> [Material for this exercise]
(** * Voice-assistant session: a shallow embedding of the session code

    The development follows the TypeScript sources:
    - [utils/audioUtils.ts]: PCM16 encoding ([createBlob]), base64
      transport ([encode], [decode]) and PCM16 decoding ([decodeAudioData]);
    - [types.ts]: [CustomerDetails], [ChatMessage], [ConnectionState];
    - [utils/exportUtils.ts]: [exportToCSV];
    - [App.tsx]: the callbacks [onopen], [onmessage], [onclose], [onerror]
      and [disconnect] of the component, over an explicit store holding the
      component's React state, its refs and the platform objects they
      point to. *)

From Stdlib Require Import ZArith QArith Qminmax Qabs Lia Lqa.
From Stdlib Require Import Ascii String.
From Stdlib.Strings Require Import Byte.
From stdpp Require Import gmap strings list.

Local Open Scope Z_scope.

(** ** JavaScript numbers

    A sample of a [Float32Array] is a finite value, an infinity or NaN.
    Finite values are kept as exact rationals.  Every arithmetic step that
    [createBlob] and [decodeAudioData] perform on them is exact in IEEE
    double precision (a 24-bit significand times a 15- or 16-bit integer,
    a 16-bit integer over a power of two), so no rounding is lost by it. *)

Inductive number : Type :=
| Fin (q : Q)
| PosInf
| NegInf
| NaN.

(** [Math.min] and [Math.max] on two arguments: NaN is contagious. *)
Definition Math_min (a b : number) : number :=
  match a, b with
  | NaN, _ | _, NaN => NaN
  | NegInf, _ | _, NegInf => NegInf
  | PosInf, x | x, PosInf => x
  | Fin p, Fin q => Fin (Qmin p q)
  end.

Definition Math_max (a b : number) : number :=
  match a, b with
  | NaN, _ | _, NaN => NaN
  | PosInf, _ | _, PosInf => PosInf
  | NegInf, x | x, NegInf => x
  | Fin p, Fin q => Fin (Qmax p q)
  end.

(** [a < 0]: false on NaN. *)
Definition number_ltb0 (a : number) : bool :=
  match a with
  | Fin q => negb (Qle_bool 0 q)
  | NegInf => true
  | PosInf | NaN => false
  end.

> [Task to carry out] Whichever lines of the records above hold the word "Require" should all be copied out.

> [Completed exercise]
From Stdlib Require Import ZArith QArith Qminmax Qabs Lia Lqa.
From Stdlib Require Import Ascii String.
From Stdlib.Strings Require Import Byte.
From stdpp Require Import gmap strings list.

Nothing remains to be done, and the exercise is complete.